======== Recorded information

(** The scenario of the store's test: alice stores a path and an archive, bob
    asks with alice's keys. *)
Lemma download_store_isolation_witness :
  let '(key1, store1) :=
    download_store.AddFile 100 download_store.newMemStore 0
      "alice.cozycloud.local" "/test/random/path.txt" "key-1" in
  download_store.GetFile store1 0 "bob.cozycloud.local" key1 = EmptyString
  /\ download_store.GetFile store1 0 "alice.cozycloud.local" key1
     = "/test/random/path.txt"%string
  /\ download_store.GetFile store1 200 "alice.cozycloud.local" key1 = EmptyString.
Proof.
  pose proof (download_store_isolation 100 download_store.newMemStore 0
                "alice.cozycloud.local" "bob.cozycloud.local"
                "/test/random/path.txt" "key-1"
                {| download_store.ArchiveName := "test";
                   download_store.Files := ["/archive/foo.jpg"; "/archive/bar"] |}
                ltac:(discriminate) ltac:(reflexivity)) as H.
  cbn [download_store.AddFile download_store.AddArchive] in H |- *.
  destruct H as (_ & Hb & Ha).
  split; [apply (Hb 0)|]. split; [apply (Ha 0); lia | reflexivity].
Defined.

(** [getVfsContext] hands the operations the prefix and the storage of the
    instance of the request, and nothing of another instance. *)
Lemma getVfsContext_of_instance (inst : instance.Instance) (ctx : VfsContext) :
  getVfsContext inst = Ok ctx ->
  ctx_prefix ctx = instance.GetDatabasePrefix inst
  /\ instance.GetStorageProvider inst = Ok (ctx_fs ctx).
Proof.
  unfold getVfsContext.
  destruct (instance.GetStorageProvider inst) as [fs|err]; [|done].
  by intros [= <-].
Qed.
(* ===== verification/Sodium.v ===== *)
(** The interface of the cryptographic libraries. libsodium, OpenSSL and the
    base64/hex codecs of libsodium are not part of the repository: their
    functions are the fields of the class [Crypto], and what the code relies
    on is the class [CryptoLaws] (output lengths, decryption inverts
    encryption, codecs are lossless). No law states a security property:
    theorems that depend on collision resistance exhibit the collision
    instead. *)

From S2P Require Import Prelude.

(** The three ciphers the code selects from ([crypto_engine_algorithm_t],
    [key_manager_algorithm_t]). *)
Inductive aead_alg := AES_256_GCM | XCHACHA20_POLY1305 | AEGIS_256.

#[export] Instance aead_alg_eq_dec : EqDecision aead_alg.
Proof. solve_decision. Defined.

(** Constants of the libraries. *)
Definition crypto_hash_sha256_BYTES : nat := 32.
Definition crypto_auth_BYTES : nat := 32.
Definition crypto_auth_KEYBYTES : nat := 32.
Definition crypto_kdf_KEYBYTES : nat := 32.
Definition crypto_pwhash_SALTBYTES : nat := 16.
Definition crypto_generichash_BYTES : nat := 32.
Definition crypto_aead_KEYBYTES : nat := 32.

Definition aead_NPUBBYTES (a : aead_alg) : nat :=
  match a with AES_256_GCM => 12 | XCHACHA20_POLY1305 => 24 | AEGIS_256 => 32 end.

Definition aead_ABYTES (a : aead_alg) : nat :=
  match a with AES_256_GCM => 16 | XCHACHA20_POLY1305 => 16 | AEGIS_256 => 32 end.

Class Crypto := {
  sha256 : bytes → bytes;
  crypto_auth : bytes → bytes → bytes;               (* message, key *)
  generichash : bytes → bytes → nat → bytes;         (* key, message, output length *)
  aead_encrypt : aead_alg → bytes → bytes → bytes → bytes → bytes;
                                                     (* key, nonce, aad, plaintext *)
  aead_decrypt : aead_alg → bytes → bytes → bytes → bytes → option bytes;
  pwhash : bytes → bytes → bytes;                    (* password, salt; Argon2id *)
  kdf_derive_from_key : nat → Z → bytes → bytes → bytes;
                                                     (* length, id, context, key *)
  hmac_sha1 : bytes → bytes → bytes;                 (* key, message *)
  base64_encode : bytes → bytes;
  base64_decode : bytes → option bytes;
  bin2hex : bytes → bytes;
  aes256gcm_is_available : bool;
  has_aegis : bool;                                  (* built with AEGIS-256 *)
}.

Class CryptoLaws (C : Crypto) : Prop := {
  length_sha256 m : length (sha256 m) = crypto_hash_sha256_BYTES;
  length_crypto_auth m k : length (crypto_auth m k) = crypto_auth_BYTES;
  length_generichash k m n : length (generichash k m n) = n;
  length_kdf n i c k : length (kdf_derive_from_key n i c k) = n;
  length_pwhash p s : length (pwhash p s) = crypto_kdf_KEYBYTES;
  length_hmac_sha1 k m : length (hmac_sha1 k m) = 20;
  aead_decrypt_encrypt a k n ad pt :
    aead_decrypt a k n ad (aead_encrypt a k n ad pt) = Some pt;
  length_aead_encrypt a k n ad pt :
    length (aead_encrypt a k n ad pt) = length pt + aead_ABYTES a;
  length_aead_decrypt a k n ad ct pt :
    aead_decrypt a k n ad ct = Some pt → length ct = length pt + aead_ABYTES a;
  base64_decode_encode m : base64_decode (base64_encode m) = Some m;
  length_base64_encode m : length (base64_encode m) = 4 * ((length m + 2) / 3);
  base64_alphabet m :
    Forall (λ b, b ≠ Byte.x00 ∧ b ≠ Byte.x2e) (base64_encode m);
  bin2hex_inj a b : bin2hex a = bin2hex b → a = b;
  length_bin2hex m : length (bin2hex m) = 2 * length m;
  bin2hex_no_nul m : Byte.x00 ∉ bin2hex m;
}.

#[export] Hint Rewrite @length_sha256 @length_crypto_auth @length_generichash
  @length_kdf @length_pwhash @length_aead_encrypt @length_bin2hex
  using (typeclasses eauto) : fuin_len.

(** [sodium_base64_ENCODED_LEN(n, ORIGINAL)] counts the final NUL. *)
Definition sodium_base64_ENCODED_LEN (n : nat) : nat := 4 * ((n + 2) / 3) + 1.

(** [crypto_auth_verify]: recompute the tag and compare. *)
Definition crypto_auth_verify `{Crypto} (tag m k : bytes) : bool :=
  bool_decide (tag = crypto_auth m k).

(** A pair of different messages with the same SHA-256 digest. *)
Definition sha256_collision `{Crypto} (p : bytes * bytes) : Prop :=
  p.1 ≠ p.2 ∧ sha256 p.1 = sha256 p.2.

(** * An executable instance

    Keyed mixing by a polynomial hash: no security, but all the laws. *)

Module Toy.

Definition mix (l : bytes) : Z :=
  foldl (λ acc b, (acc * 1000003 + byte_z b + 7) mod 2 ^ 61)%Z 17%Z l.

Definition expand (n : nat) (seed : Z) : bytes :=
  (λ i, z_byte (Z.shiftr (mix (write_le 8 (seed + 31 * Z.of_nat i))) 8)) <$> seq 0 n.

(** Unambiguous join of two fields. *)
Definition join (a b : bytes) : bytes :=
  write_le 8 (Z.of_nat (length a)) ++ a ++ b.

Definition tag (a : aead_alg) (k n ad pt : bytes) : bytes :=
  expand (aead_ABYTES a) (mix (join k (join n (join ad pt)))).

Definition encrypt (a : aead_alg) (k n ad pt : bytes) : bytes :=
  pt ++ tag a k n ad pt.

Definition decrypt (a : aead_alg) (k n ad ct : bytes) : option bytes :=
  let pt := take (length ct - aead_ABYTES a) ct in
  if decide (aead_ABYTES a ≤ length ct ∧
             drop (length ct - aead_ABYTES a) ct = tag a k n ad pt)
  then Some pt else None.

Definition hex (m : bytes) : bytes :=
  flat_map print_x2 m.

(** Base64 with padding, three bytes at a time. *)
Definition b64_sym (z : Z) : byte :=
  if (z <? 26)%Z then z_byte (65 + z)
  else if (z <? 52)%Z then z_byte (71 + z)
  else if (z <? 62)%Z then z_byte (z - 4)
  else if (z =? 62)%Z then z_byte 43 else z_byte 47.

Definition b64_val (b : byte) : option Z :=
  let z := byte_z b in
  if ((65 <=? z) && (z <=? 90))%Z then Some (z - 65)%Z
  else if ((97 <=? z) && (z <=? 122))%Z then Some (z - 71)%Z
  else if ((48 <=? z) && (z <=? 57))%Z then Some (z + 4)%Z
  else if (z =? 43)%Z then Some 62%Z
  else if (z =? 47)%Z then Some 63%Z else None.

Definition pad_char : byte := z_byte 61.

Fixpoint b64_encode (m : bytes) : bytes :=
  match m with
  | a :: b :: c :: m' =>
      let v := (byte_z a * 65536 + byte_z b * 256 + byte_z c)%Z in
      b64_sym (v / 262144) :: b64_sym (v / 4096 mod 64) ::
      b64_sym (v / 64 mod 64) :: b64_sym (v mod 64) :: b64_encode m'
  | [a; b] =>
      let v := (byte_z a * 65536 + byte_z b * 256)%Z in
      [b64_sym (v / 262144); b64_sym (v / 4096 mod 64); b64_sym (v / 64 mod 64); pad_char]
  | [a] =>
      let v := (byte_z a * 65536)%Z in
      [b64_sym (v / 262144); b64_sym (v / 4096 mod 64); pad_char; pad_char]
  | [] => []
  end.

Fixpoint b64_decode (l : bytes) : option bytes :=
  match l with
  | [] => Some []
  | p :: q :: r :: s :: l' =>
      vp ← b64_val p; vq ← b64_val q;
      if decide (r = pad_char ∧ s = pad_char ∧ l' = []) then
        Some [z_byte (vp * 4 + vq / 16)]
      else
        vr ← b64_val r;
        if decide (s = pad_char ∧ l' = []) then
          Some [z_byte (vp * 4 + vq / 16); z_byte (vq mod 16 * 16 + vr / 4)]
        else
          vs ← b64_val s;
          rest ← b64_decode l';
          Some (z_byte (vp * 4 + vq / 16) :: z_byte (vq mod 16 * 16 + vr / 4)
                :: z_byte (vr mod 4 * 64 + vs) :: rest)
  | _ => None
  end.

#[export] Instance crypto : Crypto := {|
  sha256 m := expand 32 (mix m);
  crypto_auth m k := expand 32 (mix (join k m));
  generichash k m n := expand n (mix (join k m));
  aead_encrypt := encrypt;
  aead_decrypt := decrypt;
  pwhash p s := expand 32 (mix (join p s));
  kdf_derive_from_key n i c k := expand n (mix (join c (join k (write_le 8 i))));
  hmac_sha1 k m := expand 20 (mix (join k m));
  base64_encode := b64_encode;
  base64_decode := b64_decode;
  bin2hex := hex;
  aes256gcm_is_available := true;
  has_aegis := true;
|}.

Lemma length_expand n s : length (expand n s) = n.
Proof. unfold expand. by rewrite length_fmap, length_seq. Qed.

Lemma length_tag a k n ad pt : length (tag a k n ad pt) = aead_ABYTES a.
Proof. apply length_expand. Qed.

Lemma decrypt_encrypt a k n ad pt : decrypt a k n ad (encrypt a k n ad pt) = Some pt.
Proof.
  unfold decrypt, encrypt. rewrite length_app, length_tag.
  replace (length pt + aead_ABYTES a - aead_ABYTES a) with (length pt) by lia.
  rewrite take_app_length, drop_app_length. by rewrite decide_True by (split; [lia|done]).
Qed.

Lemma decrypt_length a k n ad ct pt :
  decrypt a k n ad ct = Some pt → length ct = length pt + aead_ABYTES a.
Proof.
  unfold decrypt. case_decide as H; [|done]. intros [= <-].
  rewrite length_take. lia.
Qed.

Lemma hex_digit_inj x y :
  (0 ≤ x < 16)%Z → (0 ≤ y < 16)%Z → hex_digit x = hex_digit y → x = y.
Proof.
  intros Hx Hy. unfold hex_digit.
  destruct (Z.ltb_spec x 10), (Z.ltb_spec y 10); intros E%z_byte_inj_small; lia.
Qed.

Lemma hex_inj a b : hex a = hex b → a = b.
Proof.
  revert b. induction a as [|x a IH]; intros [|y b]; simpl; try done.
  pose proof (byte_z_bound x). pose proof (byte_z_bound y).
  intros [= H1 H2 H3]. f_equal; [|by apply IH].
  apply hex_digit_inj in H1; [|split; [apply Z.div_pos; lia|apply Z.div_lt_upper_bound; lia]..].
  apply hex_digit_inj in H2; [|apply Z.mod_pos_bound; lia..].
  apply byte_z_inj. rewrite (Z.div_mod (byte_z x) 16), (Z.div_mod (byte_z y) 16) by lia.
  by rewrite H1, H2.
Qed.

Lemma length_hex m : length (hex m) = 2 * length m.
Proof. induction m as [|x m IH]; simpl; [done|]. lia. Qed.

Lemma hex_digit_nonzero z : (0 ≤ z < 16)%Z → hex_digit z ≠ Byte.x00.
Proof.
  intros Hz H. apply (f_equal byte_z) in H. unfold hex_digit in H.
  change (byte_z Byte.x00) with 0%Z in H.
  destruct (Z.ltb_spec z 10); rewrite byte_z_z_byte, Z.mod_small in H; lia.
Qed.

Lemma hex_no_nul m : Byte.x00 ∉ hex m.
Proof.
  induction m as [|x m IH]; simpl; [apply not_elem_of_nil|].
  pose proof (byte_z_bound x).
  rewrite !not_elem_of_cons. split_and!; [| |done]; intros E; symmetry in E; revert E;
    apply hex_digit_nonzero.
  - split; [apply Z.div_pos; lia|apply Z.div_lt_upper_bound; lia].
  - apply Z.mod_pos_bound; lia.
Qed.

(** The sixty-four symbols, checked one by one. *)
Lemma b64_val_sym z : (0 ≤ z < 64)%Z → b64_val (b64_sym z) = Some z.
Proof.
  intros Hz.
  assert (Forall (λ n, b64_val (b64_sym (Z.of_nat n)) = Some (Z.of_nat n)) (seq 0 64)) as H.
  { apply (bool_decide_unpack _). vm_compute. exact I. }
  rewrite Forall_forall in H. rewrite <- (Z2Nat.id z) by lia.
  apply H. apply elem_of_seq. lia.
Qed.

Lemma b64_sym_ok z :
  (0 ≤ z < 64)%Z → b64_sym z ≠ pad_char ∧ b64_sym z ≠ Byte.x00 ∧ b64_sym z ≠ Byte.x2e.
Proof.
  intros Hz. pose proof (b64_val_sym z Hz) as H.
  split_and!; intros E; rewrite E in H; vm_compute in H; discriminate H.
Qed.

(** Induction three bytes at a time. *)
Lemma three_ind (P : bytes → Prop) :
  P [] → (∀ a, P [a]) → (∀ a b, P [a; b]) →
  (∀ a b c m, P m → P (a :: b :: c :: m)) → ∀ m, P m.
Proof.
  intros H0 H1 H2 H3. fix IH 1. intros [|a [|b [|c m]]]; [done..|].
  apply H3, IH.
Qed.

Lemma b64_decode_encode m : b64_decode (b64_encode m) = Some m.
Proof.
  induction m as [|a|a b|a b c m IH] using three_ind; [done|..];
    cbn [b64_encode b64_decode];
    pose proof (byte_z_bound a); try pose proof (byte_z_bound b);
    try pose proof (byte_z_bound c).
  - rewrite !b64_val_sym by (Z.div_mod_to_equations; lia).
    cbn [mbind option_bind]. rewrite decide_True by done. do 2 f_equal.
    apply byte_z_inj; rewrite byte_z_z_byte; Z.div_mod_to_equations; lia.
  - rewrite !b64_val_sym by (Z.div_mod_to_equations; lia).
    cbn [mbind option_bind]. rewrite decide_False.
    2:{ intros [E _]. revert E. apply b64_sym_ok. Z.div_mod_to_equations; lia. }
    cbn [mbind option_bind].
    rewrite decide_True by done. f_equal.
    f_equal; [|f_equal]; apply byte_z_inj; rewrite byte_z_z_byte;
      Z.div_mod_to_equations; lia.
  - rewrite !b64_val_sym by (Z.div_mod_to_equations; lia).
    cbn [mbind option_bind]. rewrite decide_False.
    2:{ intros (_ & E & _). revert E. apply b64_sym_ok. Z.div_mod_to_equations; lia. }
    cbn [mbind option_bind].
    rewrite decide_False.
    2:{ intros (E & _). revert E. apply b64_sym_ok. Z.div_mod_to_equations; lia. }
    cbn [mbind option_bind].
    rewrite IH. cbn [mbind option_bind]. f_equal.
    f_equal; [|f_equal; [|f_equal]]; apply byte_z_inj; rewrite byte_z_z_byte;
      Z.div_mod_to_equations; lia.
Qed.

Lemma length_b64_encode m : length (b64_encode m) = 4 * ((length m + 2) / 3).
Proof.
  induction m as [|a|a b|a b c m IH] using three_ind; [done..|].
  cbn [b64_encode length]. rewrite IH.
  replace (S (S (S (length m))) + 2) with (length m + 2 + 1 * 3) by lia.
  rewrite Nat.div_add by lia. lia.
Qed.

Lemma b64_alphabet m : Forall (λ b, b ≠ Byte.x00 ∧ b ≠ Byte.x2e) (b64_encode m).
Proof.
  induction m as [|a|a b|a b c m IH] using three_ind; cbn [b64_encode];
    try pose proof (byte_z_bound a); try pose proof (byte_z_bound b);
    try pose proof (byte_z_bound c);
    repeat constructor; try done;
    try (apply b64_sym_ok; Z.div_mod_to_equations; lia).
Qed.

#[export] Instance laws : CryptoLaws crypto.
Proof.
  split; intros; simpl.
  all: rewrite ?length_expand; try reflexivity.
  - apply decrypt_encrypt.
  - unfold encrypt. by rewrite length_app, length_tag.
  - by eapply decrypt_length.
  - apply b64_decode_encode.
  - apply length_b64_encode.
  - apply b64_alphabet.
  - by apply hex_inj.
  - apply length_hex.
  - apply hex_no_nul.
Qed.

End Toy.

================

- _Activity_:
What is needed is a verbatim copy of every line in the records above from the one containing "Definition crypto_kdf_KEYBYTES : nat := 32." down to the one containing "match a with AES_256_GCM => 16", both included, and nothing more.

- _Solution_:
Definition crypto_kdf_KEYBYTES : nat := 32.
Definition crypto_pwhash_SALTBYTES : nat := 16.
Definition crypto_generichash_BYTES : nat := 32.
Definition crypto_aead_KEYBYTES : nat := 32.

Definition aead_NPUBBYTES (a : aead_alg) : nat :=
  match a with AES_256_GCM => 12 | XCHACHA20_POLY1305 => 24 | AEGIS_256 => 32 end.

Definition aead_ABYTES (a : aead_alg) : nat :=
  match a with AES_256_GCM => 16 | XCHACHA20_POLY1305 => 16 | AEGIS_256 => 32 end.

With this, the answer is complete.